The three Commissioners agreed the problem is a culture of lawlessness, and the three inquiries found widespread illegal behaviour by both union officials and contractor managers. Their recommendations, in various ways, focused on increased regulation and enforcement through legislative action. In this they had “well developed and precise views”. However, while necessary, increased regulation does not address the issue of why the building and construction industry has such a culture and the causal factors at work in creating this culture.

Construction has a reputation for corruption and collusion, and is ranked by Transparency International as the world’s most corrupt industry, mainly due to issues in developing countries. But this is also a problem across countries in the OECD, not just for Australia, because many countries have found entrenched anti-competitive practices and criminal involvement in the industry. For example, the 2015 Charbonneau Commission in Canada into awarding of public contracts in Montreal concluded corruption and collusion are "far more widespread than originally believed" and organised crime had “infiltrated” the industry. The Commission revealed complex webs of collusion with sophisticated mechanisms’ for extracting funds from public construction projects. Politicians, high level public officials, consultants, and contractors were all involved.


Project Preparation and Procurement

The current approach to procurement of building and construction projects by both public and private clients facilitates corrupt payments by allowing the increase in project costs they cause to be hidden in tender bid prices or claims for reimbursement. This is primarily due to clients’ under-investing in project preparation in the initiation phase, as they seek to minimise the design costs of a feasibility study. Because many projects are then put to tender with incomplete documentation, their cost cannot be estimated accurately and tenderers have to add a significant risk premium to their bids.

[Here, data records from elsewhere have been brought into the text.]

(** X7. When the directive asks for a group index that the compilation did
    not hand out (an index at or above the value the counter is left at),
    a run that finds a match prints nothing and still exits with success:
    no slot gets a value without a group of its index. *)
Theorem unassigned_group_prints_nothing :
  forall (fuel : nat) (gc o : Z) (pattern inp : list ascii) (a : ASTNode)
         (st : ParserState) (s : nat) (caps : list (option CaptureGroup)),
    (1 <= gc)%Z -> (groupCounter st <= o)%Z ->
    parsePattern pattern 0 gc = Done (mkCompiled (Some a) o) st ->
    findMatch fuel a inp [] = Found s caps ->
    select_output o caps inp = None /\
    main fuel gc pattern inp = Exit EXIT_SUCCESS None.
Proof.
  intros fuel gc o pattern inp a st s caps Hgc Ho Hp Hf.
  pose proof (parsePattern_numbered _ _ _ _ _ _ Hp) as Hn.
  assert (gc <= groupCounter st)%Z as Hle.
  { destruct Hn as [Ha _]. by apply ascending_le in Ha. }
  pose proof (numbered_untouched _ _ _ (Z.to_nat o) Hn ltac:(lia)) as Hu.
  destruct (found_attempt _ _ _ _ _ _ Hf) as (Hs & c & Hc & ->).
  pose proof (proj1 (match_no_value_both (Z.to_nat o) fuel) _ _ _ _ Hu Hc)
    as Hv.
  assert (has_value (finish_match s c) (Z.to_nat o) = false) as Hnone.
  { unfold finish_match. destruct (has_value (captures c) 0) eqn:E0.
    - rewrite Hv. unfold has_value, attempt_ctx. simpl.
      by destruct (Z.to_nat o) as [|[|k]].
    - unfold has_value. rewrite list_lookup_insert_ne by lia.
      fold (has_value (captures c) (Z.to_nat o)). rewrite Hv.
      unfold has_value, attempt_ctx. simpl.
      by destruct (Z.to_nat o) as [|[|k]]. }
  assert (select_output o (finish_match s c) inp = None) as Hsel.
  { unfold select_output. destruct (_ <=? _)%Z; [done|].
    unfold has_value in Hnone.
    by destruct (finish_match s c !! Z.to_nat o) as [[cg|]|]. }
  split; [done|]. unfold main. by rewrite Hp, Hf, Hsel.
Qed.

Lemma unassigned_group_prints_nothing_witness :
  select_output 2 [Some (mkCaptureGroup 0 1 true);
                   Some (mkCaptureGroup 0 1 true)]
                (list_ascii_of_string "a") = None /\
  main 10 1 (list_ascii_of_string "(a)\O{2}") (list_ascii_of_string "a")
  = Exit EXIT_SUCCESS None.
Proof.
  refine (unassigned_group_prints_nothing 10 1 2
            (list_ascii_of_string "(a)\O{2}") (list_ascii_of_string "a")
            (SequenceNode
               [GroupNode (Some (SequenceNode [CharacterNode "a"])) 1])
            (mkParserState
               (mkCursor (list_ascii_of_string "(a)\O{2}") 8) 2)
            0 _ _ _ _ _).
  - lia.
  - simpl. lia.
  - vm_compute. reflexivity.
  - vm_compute. reflexivity.
Defined.

(* ===================================================================== *)
(** ** The descent: termination, cursor and counter *)
(* ===================================================================== *)

(** X8. The recursive descent returns (or lets the exception of
    [std::stoi] escape) on every pattern: the fuel [parsePattern] gives it
    is never used up, and any other amount of fuel, when it is enough,
    yields the same result. *)
Theorem descent_terminates :
  forall (pattern : list ascii) (out gc : Z),
    parsePattern pattern out gc <> NoFuel /\
    (forall f, 5 * length pattern + 4 <= f ->
               parsePattern_fuel f pattern out gc
               = parsePattern pattern out gc) /\
    (forall f, parsePattern_fuel f pattern out gc <> NoFuel ->
               parsePattern_fuel f pattern out gc
               = parsePattern pattern out gc).
Proof.
  intros pattern out gc. split; [apply parsePattern_total|].
  split; [|intros f; apply parsePattern_fuel_eq].
  intros f Hf. apply parsePattern_fuel_eq.
  unfold parsePattern_fuel.
  pose proof (proj1 (parser_total_all f)
                (mkParserState (mkCursor pattern 0) gc)
                ltac:(unfold cur_wf; simpl; lia)
                ltac:(unfold chars_left; simpl; lia)) as HE.
  destruct (parseExpr f _) as [a st1| |]; try done.
  destruct (parse_output _ _) as [[o c]|]; done.
Qed.

Lemma descent_terminates_witness :
  parsePattern_fuel 100 (list_ascii_of_string "(a+b)*c") 0 1
  = parsePattern (list_ascii_of_string "(a+b)*c") 0 1.
Proof.
  apply (proj1 (proj2 (descent_terminates
                         (list_ascii_of_string "(a+b)*c") 0 1))).
  simpl. lia.
Defined.

Lemma groups_paid_suffixes base st v st' st0 slack :
  parse_suffixes base st = Done v st' -> cur_wf (cur st) ->
  groups_paid slack st0 st -> groups_paid slack st0 st'.
Proof.
  intros H Hwf Hp. apply parse_suffixes_le in H as ([(_ & Hpos & _) _] & Hg & _);
    [|done].
  unfold groups_paid in *. rewrite Hg. lia.
Qed.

Project costs cannot be accurately estimated without detailed design and engineering specifications, and high cost estimates allow the later diversion of funds. On the other hand, incomplete design can lead to estimates below project costs, with consequent claims and disputes obscuring the eventual recipients of funds. Contractors’ claims for reimbursement can lead to significant cost increases, and an unscrupulous contractor will also cheat on materials, compromise on quality, and deliver below the specification, resulting in poor quality assets with high maintenance costs.

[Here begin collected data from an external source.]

(** * MarkerBasedPredictor: label extraction from marked model output

    A verification development for
    [src/promptolution/predictors/maker_based_predictor.py].

    Conventions of the embedding.
    - A Python [str] is a Rocq [string]; a character is the code point
      U+0000..U+00FF it denotes (the Latin-1 range).  On that range
      [str.lower] is a character-wise map and stays inside the range, so the
      tables below are the ones CPython uses, not an approximation.
    - A Python list is a Rocq [list]; [l[0]] is stdpp's [l !! 0] with the
      [IndexError] of the out-of-range case written out.
    - A call either returns or raises: type [outcome].
    - A method runs against the object [self]: it takes the object's fields
      and gives back the outcome together with the fields as they are after
      the call (type [Py]), whether it returned or raised. *)

From Stdlib Require Import NArith Ascii String.
From stdpp Require Import base option list strings.

Open Scope string_scope.

(** ** Python strings *)

Module PyStr.

Definition ord (ch : ascii) : N := N_of_ascii ch.

Definition between (lo hi n : N) : bool := ((lo <=? n) && (n <=? hi))%N.

(** Unicode property Uppercase on U+0000..U+00FF: A-Z, and U+00C0..U+00DE
    without the multiplication sign U+00D7. *)
Definition Py_UNICODE_ISUPPER (ch : ascii) : bool :=
  let n := ord ch in
  between 65 90 n || (between 192 222 n && negb (n =? 215)%N).

(** Unicode property Lowercase on U+0000..U+00FF: a-z, the ordinal
    indicators U+00AA and U+00BA, the micro sign U+00B5, and U+00DF..U+00FF
    without the division sign U+00F7. *)
Definition Py_UNICODE_ISLOWER (ch : ascii) : bool :=
  let n := ord ch in
  between 97 122 n || (n =? 170)%N || (n =? 181)%N || (n =? 186)%N
  || (between 223 255 n && negb (n =? 247)%N).

(** No code point below U+0100 is title case. *)
Definition Py_UNICODE_ISTITLE (ch : ascii) : bool := false.

(** [str.isspace] for one character: the characters [str.strip] removes. *)
Definition Py_UNICODE_ISSPACE (ch : ascii) : bool :=
  let n := ord ch in
  between 9 13 n || between 28 32 n || (n =? 133)%N || (n =? 160)%N.

(** Lowercase mapping: every uppercase code point of the range maps to the
    code point 32 above it, every other one to itself. *)
Definition Py_UNICODE_TOLOWER (ch : ascii) : ascii :=
  if Py_UNICODE_ISUPPER ch then ascii_of_N (ord ch + 32) else ch.

(** [str.lower()]. *)
Fixpoint lower (s : string) : string :=
  match s with
  | EmptyString => EmptyString
  | String ch s' => String (Py_UNICODE_TOLOWER ch) (lower s')
  end.

(** The scan of [str.islower()]: an uppercase or title-case character
    answers [False] at once, a lowercase one sets [cased], and the answer at
    the end of the string is [cased]. *)
Fixpoint islower_scan (s : string) (cased : bool) : bool :=
  match s with
  | EmptyString => cased
  | String ch s' =>
      if Py_UNICODE_ISUPPER ch || Py_UNICODE_ISTITLE ch then false
      else islower_scan s' (cased || Py_UNICODE_ISLOWER ch)
  end.

(** [str.islower()]: at least one cased character and no uppercase one. *)
Definition islower (s : string) : bool := islower_scan s false.

(** A character is cased when it is uppercase, lowercase or title case. *)
Definition cased (ch : ascii) : bool :=
  Py_UNICODE_ISUPPER ch || Py_UNICODE_ISLOWER ch || Py_UNICODE_ISTITLE ch.

(** The string has no cased character at all ("123", "42", ""). *)
Fixpoint uncased (s : string) : bool :=
  match s with
  | EmptyString => true
  | String ch s' => negb (cased ch) && uncased s'
  end.

(** The string has no uppercase character. *)
Fixpoint no_upper (s : string) : bool :=
  match s with
  | EmptyString => true
  | String ch s' => negb (Py_UNICODE_ISUPPER ch) && no_upper s'
  end.

(** Every character of the string is white space. *)
Fixpoint isspace_all (s : string) : bool :=
  match s with
  | EmptyString => true
  | String ch s' => Py_UNICODE_ISSPACE ch && isspace_all s'
  end.

(** [sep.join(l)]. *)
Definition join (sep : string) (l : list string) : string :=
  String.concat sep l.

(** [x in l] for a list of strings: some element is [==] to [x]. *)
Definition contains (l : list string) (x : string) : bool :=
  existsb (String.eqb x) l.

End PyStr.

(** ** Outcomes of a call *)

Inductive exn : Type :=
| AssertionError (msg : string)
| IndexError (msg : string)
| Exception (name msg : string).

Inductive outcome (A : Type) : Type :=
| Return (a : A)
| Raise (e : exn).

Arguments Return {A} a.
Arguments Raise {A} e.

(** [l[i]] on a Python list. *)
Definition getitem {A : Type} (l : list A) (i : nat) : outcome A :=
  match l !! i with
  | Some x => Return x
  | None => Raise (IndexError "list index out of range")
  end.

(** [all(l)] on a list of booleans. *)
Definition all (l : list bool) : bool := forallb id l.

(** ** The tag-extraction primitive

    [promptolution.utils.formatting.extract_from_tag] is imported by the
    predictor from another module of the library.  The predictor is modelled
    over an arbitrary primitive (a parameter of the model below); the
    function here is one such primitive, used where a concrete one is
    needed. *)

(** Modelled from the spec: the body of [extract_from_tag] is missing.  Spec
    4.2, step 1: "return the text strictly between the first occurrence of
    begin_marker and the first subsequent occurrence of end_marker; return an
    empty string (never fail) if either marker is absent". *)
Definition spec_extract_from_tag (text start_tag end_tag : string) : string :=
  match String.index 0 start_tag text with
  | None => ""
  | Some i =>
      let from := i + String.length start_tag in
      let rest := String.substring from (String.length text - from) text in
      match String.index 0 end_tag rest with
      | None => ""
      | Some j => String.substring 0 j rest
      end
  end.

(** The same primitive as a call that always returns. *)
Definition spec_primitive (text start_tag end_tag : string) : outcome string :=
  Return (spec_extract_from_tag text start_tag end_tag).

(** ** The predictor *)

Section Model.

(** The language model handle; the predictor only stores it. *)
Context {BaseLLM : Type}.

(** The attributes of a [MarkerBasedPredictor] object.  [classes] is
    [Optional[List[str]]]. *)
Record MarkerBasedPredictor : Type := {
  llm : BaseLLM;
  classes : option (list string);
  begin_marker : string;
  end_marker : string;
  extraction_description : string
}.

(** Modelled from the spec: [ExperimentConfig] is missing.  Spec 6: "an
    optional externally-constructed settings bundle that may override
    defaults at construction time; its schema is out of scope": any update
    of the object under construction, which may itself raise. *)
Record ExperimentConfig : Type := {
  apply_to : MarkerBasedPredictor -> outcome MarkerBasedPredictor
}.

(** Modelled from the spec: [BasePredictor.__init__] is missing.  It keeps
    the language model and lets the configuration, when there is one,
    override attributes. *)
Definition BasePredictor__init__
    (self : MarkerBasedPredictor) (llm : BaseLLM)
    (config : option ExperimentConfig)
  : outcome MarkerBasedPredictor :=
  let self :=
    {| llm := llm; classes := classes self;
       begin_marker := begin_marker self; end_marker := end_marker self;
       extraction_description := extraction_description self |} in
  match config with
  | Some cfg => apply_to cfg self
  | None => Return self
  end.

Definition default_begin_marker : string := "<final_answer>".
Definition default_end_marker : string := "</final_answer>".

(** [MarkerBasedPredictor.__init__] (lines 28-59).  The object is returned
    when construction completes and the exception when it does not. *)
Definition __init__
    (llm : BaseLLM) (classes : option (list string))
    (begin_marker end_marker : string) (config : option ExperimentConfig)
  : outcome MarkerBasedPredictor :=
  match classes with
  | Some cs =>
      if all (map PyStr.islower cs) then
        let extraction_description :=
          "The task is to classify the texts into one of those classes: "
          +:+ PyStr.join ", " cs +:+ "."
          +:+ "The class label is extracted from the text that are between these markers: "
          +:+ begin_marker +:+ " and " +:+ end_marker +:+ "." in
        BasePredictor__init__
          {| llm := llm; classes := classes;
             begin_marker := begin_marker; end_marker := end_marker;
             extraction_description := extraction_description |}
          llm config
      else Raise (AssertionError "Class labels should be lowercase.")
  | None =>
      let extraction_description :=
        "The class label is extracted from the text that are between these markers: "
        +:+ begin_marker +:+ " and " +:+ end_marker +:+ "." in
      BasePredictor__init__
        {| llm := llm; classes := classes;
           begin_marker := begin_marker; end_marker := end_marker;
           extraction_description := extraction_description |}
        llm config
  end.

(** *** Methods: computations against [self] *)

Definition Py (A : Type) : Type :=
  MarkerBasedPredictor -> outcome A * MarkerBasedPredictor.

Definition ret {A : Type} (a : A) : Py A := fun self => (Return a, self).

Definition bind {A B : Type} (m : Py A) (k : A -> Py B) : Py B :=
  fun self =>
    match m self with
    | (Return a, self') => k a self'
    | (Raise e, self') => (Raise e, self')
    end.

Failures in project preparation opens up opportunities for corruption during the later stages of a project. For example, inadequate project preparation may lead to subsequent implementation delays and work changes that can be manipulated to benefit individuals or companies. The preparation stage is likely to facilitate corruption during construction when failures at this stage are opportunistic or deliberate. Incomplete design inevitably requires adjustments after the work has started, although many are due to unexpected events and circumstances. However, starting without a complete plan opens the door to post-contract negotiation and opportunistic behaviour.

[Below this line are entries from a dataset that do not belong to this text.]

(* ===== verification/Apimachinery.v ===== *)
(** A concrete instance of the condition, owner-reference and finalizer
    helpers, written from their documentation.  No definition of the program
    depends on it: it shows that the [...Laws] classes of Kube.v can hold and
    gives the examples something to evaluate. *)
From S2P Require Import Prelude Kube.

(** * Conditions *)

Fixpoint find_condition (cs : list Condition) (t : string) : option Condition :=
  match cs with
  | [] => None
  | c :: cs => if decide (c_type c = t) then Some c else find_condition cs t
  end.

Definition update_condition (now : Time) (old new : Condition) : Condition :=
  mkCondition (c_type old) (c_status new) (c_observed_generation new)
    (if decide (c_status old = c_status new) then c_last_transition_time old else now)
    (c_reason new) (c_message new).

Fixpoint set_condition (now : Time) (cs : list Condition) (c : Condition) : list Condition :=
  match cs with
  | [] => [c <| c_last_transition_time := now |>]
  | c0 :: cs =>
      if decide (c_type c0 = c_type c) then update_condition now c0 c :: cs
      else c0 :: set_condition now cs c
  end.

#[export] Instance apimachinery_conditions : ConditionsApi := {
  find_status_condition := find_condition;
  set_status_condition := set_condition;
  remove_status_condition := λ cs t, filter (λ c, c_type c ≠ t) cs;
}.

#[export] Instance apimachinery_conditions_laws : ConditionsLaws.
Proof.
  split; simpl.
  - done.
  - intros cs t c. induction cs as [|c0 cs IH]; simpl; [done|]. case_decide; naive_solver.
  - intros now cs c. induction cs as [|c0 cs IH]; simpl.
    + rewrite decide_True by done. by eexists.
    + destruct (decide (c_type c0 = c_type c)) as [E|E]; simpl.
      * rewrite decide_True by done. by eexists.
      * rewrite decide_False by done. done.
  - intros now cs c t Ht. induction cs as [|c0 cs IH]; simpl.
    + by rewrite decide_False.
    + destruct (decide (c_type c0 = c_type c)) as [E|E]; simpl.
      * rewrite E, decide_False by done. by rewrite decide_False.
      * case_decide; [done|apply IH].
  - intros now cs c c' Hf Hv. induction cs as [|c0 cs IH]; simpl in *; [done|].
    case_decide as E; simplify_eq.
    + f_equal. unfold update_condition. destruct c', c; unfold cond_view in Hv; simpl in *.
      simplify_eq. by rewrite decide_True.
    + f_equal. auto.
  - intros cs t. induction cs as [|c0 cs IH]; simpl; [done|].
    rewrite filter_cons. case_decide as E; simpl; [|done]. by rewrite decide_False.
  - intros cs t t' Ht. induction cs as [|c0 cs IH]; simpl; [done|].
    rewrite filter_cons. case_decide as E; simpl.
    + by rewrite IH.
    + rewrite decide_False by naive_solver. done.
Qed.

(** * Owner references *)

Definition owner_ref (owner : ObjectMeta) (controller : bool) : OwnerReference :=
  mkOwnerReference (om_uid owner) (om_name owner) controller.

Definition other_controller (owner obj : ObjectMeta) : bool :=
  existsb (λ r, ref_controller r && negb (bool_decide (ref_uid r = om_uid owner)))
    (om_owner_references obj).

Definition upsert_ref (ref : OwnerReference) (refs : list OwnerReference) : list OwnerReference :=
  filter (λ r, ref_uid r ≠ ref_uid ref) refs ++ [ref].

Definition controller_of (obj : ObjectMeta) : option OwnerReference :=
  List.find ref_controller (om_owner_references obj).

#[export] Instance apimachinery_owners : OwnerApi := {
  set_controller_reference := λ owner obj,
    if other_controller owner obj
    then Err (ApiError "already owned by another controller")
    else Ok (obj <| om_owner_references ::= upsert_ref (owner_ref owner true) |>);
  set_owner_reference := λ owner obj,
    Ok (obj <| om_owner_references ::= upsert_ref (owner_ref owner false) |>);
  has_owner_reference := λ refs owner,
    Ok (existsb (λ r, bool_decide (ref_uid r = om_uid owner)) refs);
  is_controlled_by := λ obj owner,
    match controller_of obj with
    | Some r => bool_decide (ref_uid r = om_uid owner)
    | None => false
    end;
  get_controller_of := controller_of;
}.

(** After [upsert_ref], the controlling reference is the one put in. *)
Lemma controller_upsert owner refs :
  existsb (λ r, ref_controller r && negb (bool_decide (ref_uid r = om_uid owner))) refs = false →
  List.find ref_controller (upsert_ref (owner_ref owner true) refs) = Some (owner_ref owner true).
Proof.
  unfold upsert_ref. induction refs as [|r refs IH]; [done|].
  cbn [existsb]. intros [Hr Hrefs]%orb_false_iff. rewrite filter_cons.
  destruct (decide (ref_uid r ≠ ref_uid (owner_ref owner true))) as [Hu|_]; [|by apply IH].
  cbn [app List.find]. rewrite bool_decide_false in Hr by exact Hu. rewrite andb_true_r in Hr.
  rewrite Hr. by apply IH.
Qed.

#[export] Instance apimachinery_owners_laws : OwnerLaws.
Proof.
  split; [intros owner obj obj'; cbn; destruct (other_controller owner obj) eqn:E..| | |]; try done.
  - intros [= <-]. cbn. unfold upsert_ref. rewrite existsb_app. cbn.
    by rewrite bool_decide_true, orb_true_r by done.
  - intros [= <-]. unfold controller_of. cbn. rewrite controller_upsert by done. by apply bool_decide_true.
  - intros [= <-]. by eexists.
  - intros obj obj' H. cbn. unfold controller_of. by rewrite H.
  - intros owner obj obj' [= <-]. by eexists.
Qed.

(** * Finalizers *)

#[export] Instance apimachinery_finalizers : FinalizerApi := {
  add_finalizer := λ f m,
    if decide (f ∈ om_finalizers m) then (false, m)
    else (true, m <| om_finalizers ::= λ l, l ++ [f] |>);
  remove_finalizer := λ f m, m <| om_finalizers ::= filter (.≠ f) |>;
  contains_finalizer := λ f m, bool_decide (f ∈ om_finalizers m);
}.

#[export] Instance apimachinery_finalizers_laws : FinalizerLaws.
Proof.
  split; cbn; intros f m.
  - apply bool_decide_eq_true.
  - intros H. by rewrite decide_False.
  - intros H. by rewrite decide_True.
  - done.
Qed.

To improve project preparation both public and private sector clients would have to take more responsibility for project initiation and definition, and employ larger and more capable client teams to manage their projects’ procurement and delivery strategies. The cost of a client project management team is not an added extra to the project, and the task is essential if the scope for collusive and corrupt behaviour in the building and construction industry is to be reduced.